Although thirsty and exhausting work indeed, I’m slightly reticent about going to the next reception because, as far as I’m aware, I’ll know nobody there. But, hey, I need a (free) drink and film fests are all about meeting people, not hanging out by yourself. I try to make small chat in the minibus on the way to the party and succeed but moderately; the chat doesn’t take me as far as the minibus does that’s for sure. I enter the next reception alone, grab a sparkling wine and ‘circulate’. As luck would have it, I spot Rik Vermeulen, one of the main guys from Rotterdam Film Fest and also executive director of TIFF. I accost him and his table and start chatting to a director called Nowt who has a film in competition (bastard); he’s a friendly chap and actually, one of the best things about film fests is that they offer rare opportunities for directors to meet other directors so it’s always interesting to compare notes, bank accounts and girlfriends etc, etc. Whilst we’re doing exactly this a woman bounces chirpily up to me and says “You’re Simon aren’t you!?” There’s no denying it, it’s true. She introduces herself as Michelle and even though I have no idea who she is, we chat amiably. Sometime later, I still can’t work out who she is and I ask if we’ve met. We haven’t but it turns out she’s also on the shorts jury with me.

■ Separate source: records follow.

(** X5. The lists of [from_pretrained], entry by entry, and its failure
    on sizes: after the walk over a normalised checkpoint, the missing keys
    are the parameters of the target whose key the checkpoint lacks, the
    copied keys those whose key it has with the parameter's shape, and the
    error messages one size-mismatch message for each parameter whose key
    it has with another shape, each list in the order of the target's state
    dict; so the call raises [RuntimeError] exactly when some parameter of
    the target has its key in the normalised checkpoint with a tensor of
    another shape. *)
Theorem from_pretrained_report model sd sd' :
  UniterPreTrainedModel.normalized sd = Return sd' →
  let target :=
    state_dict (UniterPreTrainedModel.start_prefix model sd') model in
  let r := (UniterPreTrainedModel.walk model sd').2 in
  missing_keys r = (List.filter (Walk.is_missing sd') target).*1 ∧
  copied_keys r = (List.filter (Walk.is_copied sd') target).*1 ∧
  error_msgs r
  = size_mismatch <$> (List.filter (Walk.is_mismatch sd') target).*1 ∧
  ((∃ msgs, UniterPreTrainedModel.from_pretrained model sd
            = Raise (RuntimeError msgs))
   ↔ ∃ key param input_param,
       (key, param) ∈ target ∧
       Py.dict_get key sd' = Some input_param ∧
       shape input_param ≠ shape param).
Proof.
  intros Hn target r.
  destruct (load_fields sd' model
              (UniterPreTrainedModel.start_prefix model sd'))
    as (H1 & H2 & H3).
  split_and!; [exact H1|exact H2|exact H3|].
  rewrite (from_pretrained_cases model sd sd' Hn).
  change (error_msgs (load sd' _ model).2) with (error_msgs r) in H3.
  change (List.filter _ (state_dict _ model))
    with (List.filter (Walk.is_mismatch sd') target) in H3.
  fold r. clearbody r target.
  split.
  - intros [msgs Hm].
    destruct (error_msgs r) as [|msg rest] eqn:He; [done|].
    assert (Hin : msg ∈ msg :: rest) by (by left).
    rewrite H3 in Hin.
    apply list_elem_of_fmap in Hin as (k & _ & Hk).
    apply list_elem_of_fmap in Hk as ([k' v] & -> & Hk).
    apply list_elem_of_In, filter_In in Hk as [Hk Hmis].
    apply list_elem_of_In in Hk.
    unfold Walk.is_mismatch in Hmis. simpl in *.
    destruct (Py.dict_get k' sd') as [t|] eqn:Hget; [|done].
    exists k', v, t. split_and!; [done..|].
    intros Hs. by rewrite (bool_decide_eq_true_2 _ Hs) in Hmis.
  - intros (k & v & t & Hk & Hget & Hs).
    assert (Hin : size_mismatch k ∈ error_msgs r).
    { rewrite H3. apply list_elem_of_fmap. exists k. split; [done|].
      apply list_elem_of_fmap. exists (k, v). split; [done|].
      apply list_elem_of_In, filter_In. split; [by apply list_elem_of_In|].
      unfold Walk.is_mismatch. simpl. rewrite Hget.
      by rewrite bool_decide_eq_false_2. }
    destruct (error_msgs r) as [|msg rest]; [by apply elem_of_nil in Hin|].
    eauto.
Qed.

(** X6. The tree walk never changes the architecture: whatever the
    checkpoint and the prefix, and whether or not the loader goes on to
    raise, the walked model has the keys of the target in their order and
    every parameter keeps its shape. *)
Theorem load_keeps_shapes sd prefix m :
  (state_dict prefix (load sd prefix m).1).*1 = (state_dict prefix m).*1 ∧
  shape <$> (state_dict prefix (load sd prefix m).1).*2
  = shape <$> (state_dict prefix m).*2.
Proof.
  rewrite load_state. split.
  - by rewrite <- list_fmap_compose.
  - rewrite <- !list_fmap_compose. apply Forall_fmap_ext, Forall_forall.
    intros [k v] _. simpl. unfold Walk.loaded_param.
    destruct (Py.dict_get k sd) as [t|]; [|done]. by case_decide.
Qed.

Lemma load_keys sd prefix m :
  state_dict_keys prefix (load sd prefix m).1 = state_dict_keys prefix m.
Proof.
  rewrite !state_dict_keys_fst, load_state.
  by rewrite <- list_fmap_compose.
Qed.

(** X7. Loading twice is loading once: when [ModelX.load] returns, loading
    the same checkpoint again into the model it left behind returns, shows
    the same key differences and leaves the same model. *)
Theorem ModelX_load_idempotent model sd l :
  ModelX.load model sd = Return l →
  ModelX.load (ModelX.model_after l) sd = Return l.
Proof.
  unfold ModelX.load. rewrite !load_state_dict_cases.
  pose proof (load_twice (ModelX.strip_prefixes sd) model "") as Ht.
  pose proof (load_keys (ModelX.strip_prefixes sd) "" model) as Hk.
  destruct (load (ModelX.strip_prefixes sd) "" model) as [m' r].
  cbn [fst snd] in *. destruct (error_msgs r) eqn:He; [|done].
  intros [= <-]. cbn [ModelX.model_after]. rewrite Ht. cbn [snd].
  by rewrite He, Hk.
Qed.

(** X8. A checkpoint that shares no key with the model loads in silence:
    when the normalised checkpoint has none of the target's keys,
    [from_pretrained] returns the model exactly as it was built, with every
    key of the target listed as missing and none copied. *)
Theorem from_pretrained_disjoint model sd sd' :
  UniterPreTrainedModel.normalized sd = Return sd' →
  let prefix := UniterPreTrainedModel.start_prefix model sd' in
  (∀ k, k ∈ state_dict_keys prefix model → Py.dict_get k sd' = None) →
  ∃ r,
    UniterPreTrainedModel.from_pretrained model sd = Return (model, r) ∧
    missing_keys r = state_dict_keys prefix model ∧
    copied_keys r = [] ∧
    error_msgs r = [].
Proof.
  intros Hn prefix Habs.
  rewrite (from_pretrained_cases model sd sd' Hn).
  unfold UniterPreTrainedModel.walk. fold prefix.
  destruct (load_fields sd' model prefix) as (H1 & H2 & H3).
  pose proof (load_absent sd' model prefix Habs) as Hm.
  destruct (load sd' prefix model) as [m' r]. cbn [fst snd] in *. subst m'.
  assert (Hall : Forall (λ kv : string * tensor A,
                           Py.dict_get kv.1 sd' = None)
                        (state_dict prefix model)).
  { apply Forall_forall. intros [k v] Hin. apply Habs.
    rewrite state_dict_keys_fst. apply list_elem_of_fmap. by exists (k, v). }
  assert (He : error_msgs r = []).
  { rewrite H3. replace (List.filter _ _) with ([] : list (string * tensor A));
      [done|].
    symmetry. apply filter_nil_iff. eapply Forall_impl; [exact Hall|].
    intros kv Hk. unfold Walk.is_mismatch. by rewrite Hk. }
  rewrite He. exists r. split_and!; [done| | |done].
  - rewrite H1, state_dict_keys_fst. f_equal. apply filter_true_ext.
    eapply Forall_impl; [exact Hall|]. intros kv Hk.
    unfold Walk.is_missing. by rewrite bool_decide_eq_true_2.
  - rewrite H2. replace (List.filter _ _)
      with ([] : list (string * tensor A)); [done|].
    symmetry. apply filter_nil_iff. eapply Forall_impl; [exact Hall|].
    intros kv Hk. unfold Walk.is_copied. by rewrite Hk.
Qed.

End loaders.

(** ** Examples: the loaders at concrete checkpoints *)

(** The UNITER checkpoint of seven position columns in a target of four:
    the weight arrives cut to four columns, the bias stays as built. *)
Lemma from_pretrained_populates_witness :
  ∃ sd',
    UniterPreTrainedModel.normalized Examples.uniter_checkpoint
      = Return sd' ∧
    state_dict "" Cases.pos_loaded
    = (λ kv : string * tensor Z,
         (kv.1, default kv.2 (Py.dict_get kv.1 sd')))
      <$> state_dict "" Examples.pos_target.
Proof.
  destruct (from_pretrained_populates Examples.pos_target
              Examples.uniter_checkpoint Cases.pos_loaded Cases.pos_report
              ltac:(vm_compute; reflexivity)) as (sd' & Hn & Hst).
  exists sd'. split; [exact Hn|].
  vm_compute in Hn. injection Hn as <-. exact Hst.
Defined.

(** A checkpoint saved through a wrapper: [module.w] lands in [w]. *)
Lemma ModelX_load_populates_witness :
  ∃ l,
    ModelX.load Examples.leaf Examples.wrapped_checkpoint = Return l ∧
    state_dict "" (ModelX.model_after l) = [("w", Vec [5])].
Proof.
  eexists. split; [reflexivity|].
  exact (ModelX_load_populates Examples.leaf Examples.wrapped_checkpoint
           _ eq_refl).
Defined.

(** The lists of that load, and a word embedding of three columns for a
    target of two. *)
Lemma from_pretrained_report_witness :
  (let r := (UniterPreTrainedModel.walk Examples.pos_target
               Cases.uniter_normalized).2 in
   missing_keys r = ["img_embeddings.pos_linear.bias"] ∧
   copied_keys r = ["img_embeddings.pos_linear.weight"] ∧
   error_msgs r = []) ∧
  ∃ msgs,
    UniterPreTrainedModel.from_pretrained Examples.word_target
      Examples.word_checkpoint = Raise (RuntimeError msgs).
Proof.
  split.
  - pose proof (from_pretrained_report Examples.pos_target
                  Examples.uniter_checkpoint Cases.uniter_normalized
                  ltac:(vm_compute; reflexivity)) as (H1 & H2 & H3 & _).
    vm_compute in H1, H2, H3. vm_compute. by split_and!.
  - apply (from_pretrained_report Examples.word_target
             Examples.word_checkpoint Examples.word_checkpoint eq_refl).
    exists "embeddings.word_embeddings.weight",
      (Mat [[0; 0]; [0; 0]]), (Mat [[1; 2; 3]; [4; 5; 6]]).
    split_and!; [|reflexivity|].
    + apply list_elem_of_lookup. by exists 0%nat.
    + intros Hs. discriminate Hs.
Defined.

(** The wrapped checkpoint, loaded a second time. *)
Lemma ModelX_load_idempotent_witness :
  ∃ l,
    ModelX.load Examples.leaf Examples.wrapped_checkpoint = Return l ∧
    ModelX.load (ModelX.model_after l) Examples.wrapped_checkpoint
    = Return l.
Proof.
  eexists. split; [reflexivity|].
  apply (ModelX_load_idempotent Examples.leaf). reflexivity.
Defined.

(** A checkpoint with legacy names and no tensor of the target. *)
Lemma from_pretrained_disjoint_witness :
  ∃ r,
    UniterPreTrainedModel.from_pretrained Examples.leaf
      Examples.legacy_checkpoint = Return (Examples.leaf, r) ∧
    missing_keys r = ["w"] ∧ copied_keys r = [] ∧ error_msgs r = [].
Proof.
  apply (from_pretrained_disjoint Examples.leaf Examples.legacy_checkpoint
           [("x.gamma", Vec [1])] eq_refl).
  intros k Hk. vm_compute in Hk.
  apply list_elem_of_singleton in Hk as ->. reflexivity.
Defined.


(** The two keys of the UNITER checkpoint lose their [uniter.] prefix; the
    layer-norm key keeps its [gamma]. *)
Lemma rename_keeps_tensors_witness :
  ∃ sd',
    UniterPreTrainedModel.rename_keys
      (UniterPreTrainedModel.renames (Py.keys Examples.uniter_checkpoint))
      Examples.uniter_checkpoint = Return sd' ∧
    Py.dict_get "img_embeddings.LayerNorm.gamma" sd' = Some (Vec [1; 1]).
Proof.
  destruct (rename_keeps_tensors Examples.uniter_checkpoint)
    as (sd' & Hret & Hget & _).
  - apply NoDup_cons. split; [|apply NoDup_singleton].
    intros H%list_elem_of_singleton. discriminate H.
  - vm_compute. apply NoDup_cons. split; [|apply NoDup_singleton].
    intros H%list_elem_of_singleton. discriminate H.
  - intros n Hn Hk. vm_compute in Hn, Hk.
    apply list_elem_of_In in Hn, Hk. simpl in Hn, Hk.
    destruct Hn as [<-|[<-|[]]]; destruct Hk as [Hk|[Hk|[]]];
      discriminate Hk.
  - exists sd'. split; [exact Hret|].
    exact (Hget "uniter.img_embeddings.LayerNorm.gamma" (Vec [1; 1])
             eq_refl).
Defined.

(** ** Preprocessing: the layout of the features *)

Section layout.
Context (tokenizer : Tokenizer) (max_seq_len : Z).

Lemma truncated_take (tokens : list string) :
  2 ≤ max_seq_len →
  (if Py.len tokens >? max_seq_len - 2
   then Py.slice_to (max_seq_len - 2) tokens else tokens)
  = take (Z.to_nat (max_seq_len - 2)) tokens.
Proof.
  intros Hm. destruct (Z.gtb_spec (Py.len tokens) (max_seq_len - 2)).
  - unfold Py.slice_to. destruct (Z.ltb_spec (max_seq_len - 2) 0); [lia|done].
  - symmetry. apply take_ge. unfold Py.len in *. lia.
Qed.

Lemma eqb_refl_len {X} (l : list X) n : Py.len l = n → (Py.len l =? n) = true.
Proof. intros ->. apply Z.eqb_refl. Qed.

Ltac len_side :=
  unfold Py.len, Py.times in *; rewrite ?length_app, ?length_replicate; lia.
(** * cv-context-manager: the secrets vault, embedded and verified

    This development embeds the core of the context manager:

    - [src/utils/encryption.ts]  — [EncryptionService] (encrypt, decrypt,
      hash, verify, encryptObject, decryptObject);
    - [src/database/client.ts]   — [DatabaseClient] (row store and cache);
    - [src/services/SecretContextService.ts] — [SecretContextService]
      (storeCredential, getCredential, storeSSHKey, getSSHKey, listSecrets,
      deleteSecret and their private helpers).

    Modelling conventions.

    - JavaScript values that travel through the vault are JSON values
      ([json]).  An object is the list of its own enumerable properties in
      enumeration order; [undefined] is the absence of a property
      ([None]).  Properties inherited from [Object.prototype] and the
      exotic properties of arrays and strings (indices, [length]) are not
      part of the model.
    - Strings are byte strings: a JavaScript string is represented by its
      UTF-8 encoding, so the ['utf8'] conversions of the cipher are the
      identity between [string] and [list byte].
    - Everything the code obtains from the Node runtime (AES-256-GCM,
      scrypt, SHA-256, [JSON], [Date], random bytes, UUIDs, the clock) is a
      field of [Platform]; the properties of the runtime that a theorem
      relies on are stated as explicit hypotheses.
    - Asynchronous methods are run to completion one after the other, as
      the code awaits every step; they are computations in the monad [M]
      that threads the [World] (clock and entropy position, row store,
      cache, call trace) and may throw an [exn]. *)

From Stdlib Require Import ZArith NArith Bool Lia.
From Stdlib Require Import Strings.String Strings.Ascii Strings.Byte.
From stdpp Require Import base option list gmap strings.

Around this time Wim also turns up and wanders around like he’s not quite sure what he’s doing there, looking slightly isolated from the rest of the party, looking like he is the existential director pondering the value of all these free sausage rolls and lukewarm fizzy wine but you know, whatever, I’m having a great time chatting to my new chums Nowt and Michelle. Rik’s already left for the next party and we’re not far behind. ‘If it’s Thursday, it must be the HBO party’ the invitation reads and it turns out to be at Cluj’s most famous nightspot from whence the Devil himself was once ejected; the Diesel Club. This time no-one gets kicked out and in fact it’s so overwhelmingly packed that the bouncers must have let the whole town in. Nonetheless the drink supply remains overwhelmingly intact and the parting gift of a wooden spoon and solar panelled light-box are unusual but worthy additions to my growing collection of useless but appreciated film festival and party giveaways.